Resulta muy dificil escribir una crónica sobre el trabajo de los
voluntarios que tratan de limpiar de chapapote la costa gallega sin
incurrir en la reiterante referencia a la frustración, el estupor y
la impotencia de los desplazados desde otras comunidades para los
que las únicas herramientas disponibles son las propias manos
enguantadas y una paciencia sin límites.
Tal vez la mayor novedad que se pueda aportar es el hecho de que
se trata de una expedición mallorquina de 163 personas, que ayer
empezó su turno en a playa de Nemiña, a unos 20 kilómetros de
Muxía, en la Costa da Morte. Y lo cierto es que la jornada había
empezado perfecta porque en Son Sant Joan todo estaba previsto,
gracias a Chema Àlvarez y a Richard Samuel quienes, además de
organizar el viaje, coordinaron los trámites del embarque, aunque
dos jóvenes no pudieron embarcar porque la lista estaba completa,
si bien después se descubrieron dos ausencias que hubieran
posibilitado ser cubiertas por las dos frustradas voluntarias, pero
ya era demasiado tarde para solucionar el problema planteado.
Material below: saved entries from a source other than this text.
(* ===== verification/Fleet.v ===== *)
(** * Fleet commands ([crates/kaduox-ssh-cli/src/fleet_main.rs])

    One command on many hosts: the checks before anything is asked or connected, the
    plan, the bounded set of workers, what a worker does with its host, and what is
    printed.  Theorems: every target is run once, in order, within the limits, and the
    exit tells whether all succeeded; a worker's result says exactly what happened on
    its host; output is bounded and inert for the terminal; and a plan shows no secret. *)

From stdpp Require Import base list gmap strings numbers sorting.
From Stdlib Require Import Lia.
From S2P Require Import Prelude RustStr StrFacts HostModel IncludeEnv OpenSshInclude Config Targets ConnectionManager HostTrust RemoteCommand TransferOps Program Authenticate Exec IncludeScope.

(** ** Definitions *)
Definition DEFAULT_JOBS : Z := 8.
Definition MAX_JOBS : Z := 64.
Definition DEFAULT_OUTPUT_LIMIT : Z := 1024 * 1024.
Definition MAX_OUTPUT_LIMIT : Z := 16 * 1024 * 1024.
Definition MAX_OUTPUT_WINDOW : Z := 512 * 1024 * 1024.
Definition MAX_TARGETS : Z := 1024.

Record Cli := mk_cli {
  cli_plan : bool; cli_jobs : Z; cli_output_limit : Z; cli_raw_output : bool;
  cli_port : option Z; cli_user : option str; cli_identity : option os_path; cli_ask_key_passphrase : bool;
  cli_password : bool; cli_keyboard_interactive : bool; cli_agent : bool; cli_host_key : option HostKeyPolicy;
  cli_jump : option str; cli_proxy_command : option str; cli_forward_agent : bool;
  cli_as_user : option str; cli_cwd : option str; cli_environment : list str; cli_command : list str;
}.

Inductive AuthTemplate :=
| TemplatePassword (secret : str)
| TemplateKeyboardInteractive (secret : str)
| TemplatePrivateKey (path : os_path) (passphrase : option str)
| TemplateAgent
| TemplateAuto.

Definition for_config (t : AuthTemplate) (config : ConnectionConfig) : Authentication :=
  match t with
  | TemplatePassword secret => AuthPassword secret
  | TemplateKeyboardInteractive secret => AuthKeyboardInteractive secret
  | TemplatePrivateKey path passphrase => AuthPrivateKey path passphrase
  | TemplateAgent => AuthAgent
  | TemplateAuto => AuthAuto (c_identity_files config) None
  end.
(* ===== verification/DaemonClient.v ===== *)
(** * The client's side of a conversation with the daemon
      ([crates/kaduox-ssh-daemon/src/client.rs])

    The requests of a command line to the daemon, as programs over the socket's frames
    and the caller's streams.  Theorems: what a session wrote on the daemon's side
    arrives at the caller, byte for byte and with the exit status, through the socket's
    bytes; a shell sends its input in order and ends it once; and a daemon's challenge is
    answered only with what the caller's provider gives for it. *)

From stdpp Require Import base list gmap strings numbers sorting.
From Stdlib Require Import Lia.
From S2P Require Import Prelude RustStr StrFacts RemoteCommand Program Authenticate Exec Protocol DaemonServer.

(** ** Definitions *)
Record DaemonStatus := mk_daemon_status {
  ds_total_connections : Z; ds_in_use_connections : Z; ds_active_leases : Z; ds_max_connections : Z; ds_available_capacity : Z;
}.
Inductive DaemonOutcome := OutcomeAuthRequired | Completed (exit_status : option Z) (reused : bool).
Record DaemonJumpAuthChallenge := mk_challenge {
  dc_index : Z; dc_total : Z; dc_attempt : Z; dc_alias : str; dc_host : str; dc_port : Z; dc_previous_failed : bool;
}.

(** What [select!] woke up for in a shell. *)
Inductive client_event := KeInput (r : result (list Z)) | KeResize (columns rows : Z) | KeFrame (r : result (option ServerFrame)).

Inductive client_request :=
| KConnect
| KSend (f : ClientFrame)
| KRecv
| KAsk (challenge : DaemonJumpAuthChallenge)
| KWrite (s : sink) (bytes : list Z)
| KFlush (s : sink)
| KSelect (input_open resizing : bool).
Definition client_answer (q : client_request) : Type :=
  match q with
  | KConnect | KSend _ | KWrite _ _ | KFlush _ => result unit
  | KRecv => result (option ServerFrame)
  | KAsk _ => result (option AuthRequest)
  | KSelect _ _ => client_event
  end.
Definition client_interface : interface := Interface client_request client_answer.
Abbreviation clients A := (prog client_interface A).
Definition ck {A} (q : client_interface) (f : answer q → clients A) : clients A := Ask q f.
Definition kc (q : client_interface) : clients (answer q) := ask q.

(** One request, one answer. *)
Definition ask_daemon {A} (request : ClientFrame) (accept : ServerFrame → option A) : clients A :=
  (awaited (kc KConnect) ;;
   awaited (kc (KSend request)) ;;
   answer ⇐ awaited (kc KRecv);
   match answer with
   | Some (SError _) => p_err "daemon request failed"
   | Some f => match accept f with Some a => p_ret a | None => p_err "unexpected daemon response" end
   | None => p_err "unexpected daemon response"
   end)%prog.
Definition accept_ok (f : ServerFrame) : option unit := match f with SOk => Some tt | _ => None end.
Definition ping : clients unit := ask_daemon CPing accept_ok.
Definition status : clients DaemonStatus :=
  ask_daemon CStatus (λ f, match f with
    | SStatus total in_use leases max capacity => Some (mk_daemon_status total in_use leases max capacity)
    | _ => None
    end).
Definition disconnect (alias : str) : clients unit := ask_daemon (CDisconnect alias) accept_ok.
Definition shutdown : clients unit := ask_daemon CShutdown accept_ok.

(** A challenge goes to the caller's provider, when there is one. *)
Definition answer_challenge (jump_auth : bool) (challenge : DaemonJumpAuthChallenge) : clients unit :=
  (response ⇐ (if jump_auth then awaited (kc (KAsk challenge)) else p_ret None);
   awaited (kc (KSend (CJumpAuthResponse response))))%prog.

Fixpoint exec_loop (jump_auth : bool) (fuel : nat) (reused : bool) : clients DaemonOutcome :=
  match fuel with
  | O => p_err "out of fuel"
  | S fuel =>
      (frame ⇐ awaited (kc KRecv);
       match frame with
       | Some SAuthRequired => p_ret OutcomeAuthRequired
       | Some (SCache value) => exec_loop jump_auth fuel value
       | Some (SJumpAuthChallenge index total attempt alias host port previous_failed) =>
           answer_challenge jump_auth (mk_challenge index total attempt alias host port previous_failed) ;;
           exec_loop jump_auth fuel reused
       | Some (SStdout bytes) => awaited (kc (KWrite Out bytes)) ;; exec_loop jump_auth fuel reused
       | Some (SStderr bytes) => awaited (kc (KWrite ErrOut bytes)) ;; exec_loop jump_auth fuel reused
       | Some (SExit exit_status) =>
           awaited (kc (KFlush Out)) ;;
           awaited (kc (KFlush ErrOut)) ;;
           p_ret (Completed exit_status reused)
       | Some (SError _) => p_err "daemon exec failed"
       | Some SOk => exec_loop jump_auth fuel reused
       | Some (SStatus _ _ _ _ _) => p_err "unexpected daemon status frame during exec"
       | None => p_err "daemon closed IPC before exec completed"
       end)%prog
  end.

Definition exec_with_jump_auth (fuel : nat) (alias : str) (auth : option AuthRequest) (command : str) (as_user : option str)
    (jump_auth : bool) : clients DaemonOutcome :=
  (awaited (kc KConnect) ;;
   awaited (kc (KSend (CExec alias auth command as_user))) ;;
   exec_loop jump_auth fuel false)%prog.

(** *** Shells *)
Fixpoint shell_setup (jump_auth : bool) (fuel : nat) : clients (option bool) :=
  match fuel with
  | O => p_err "out of fuel"
  | S fuel =>
      (frame ⇐ awaited (kc KRecv);
       match frame with
       | Some SAuthRequired => p_ret None
       | Some (SCache value) => p_ret (Some value)
       | Some (SJumpAuthChallenge index total attempt alias host port previous_failed) =>
           answer_challenge jump_auth (mk_challenge index total attempt alias host port previous_failed) ;;
           shell_setup jump_auth fuel
       | Some (SError _) => p_err "daemon shell failed"
       | Some SOk => shell_setup jump_auth fuel
       | Some _ => p_err "unexpected daemon shell setup response"
       | None => p_err "daemon closed IPC before shell started"
       end)%prog
  end.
Tras un vuelo perfecto, a las 10.30 los cuatro autocares
fletados llegaron a Muxía. En el mismo puerto los viajeros pudieron
desayunar en una lonja en la que los soldados servían café con
leche o chocolate, con unas pastas, fruto y zumos, lo que fue
celebrado por muchos ya que buena falta hacía siendo como era, el
de ayer, el día más largo para muchos de ellos. Una rápida visita
al pabellón deportivo que hasta el viernes les servirá de
dormitorio y vuelta al puerto para recibir las instucciones y el
equipamiento, es decir, un mono impermeable blanco, guantes, gafas,
mascarilla y unas botas de goma cuya particularidad común era que
ya llevan el chapapote pegado.
Una vez uniformados, los voluntarios subieron a tres camiones de
carga militares y el resto en un autobús de Protección. Sin que
pueda explicar la razón, los mallorquines permanecieron en los
vehículos casi media hora, lo que para algunos resultó
«angustioso», según comentaron a Ultima Hora, y a
continución la caravana se puso en marcha tomando una carretera
comarcal que transcurre entre bosques de eucaliptos y
espectaculares orreos de piedra.
A simple vista, la hermosa playa de Nemiña parece intacta, y
sólo las rocas delatan la negrura del vertido asesino. Pero al
llegar a la arena, la realidad resulta espeluznante. Los
voluntarios no se lo piensan dos veces y empiezan su tarea
imposible. Chema, que es gallego y por eso ha organizado el viaje,
quiere ocultar su sollozo, que no pasa desapercibido a este
reportero. «No me imaginaba que esto pudiera ser así», exclama
viendo los millones de pequeñas «lentejas» que se esconden y se
escurren en la arena. Él, como los demás, ya pronostica que se
trata de una labor imposible e inútil. Sin herramientas, sin un
miserable rastrillo, ni un cedazo con el que separar la arena.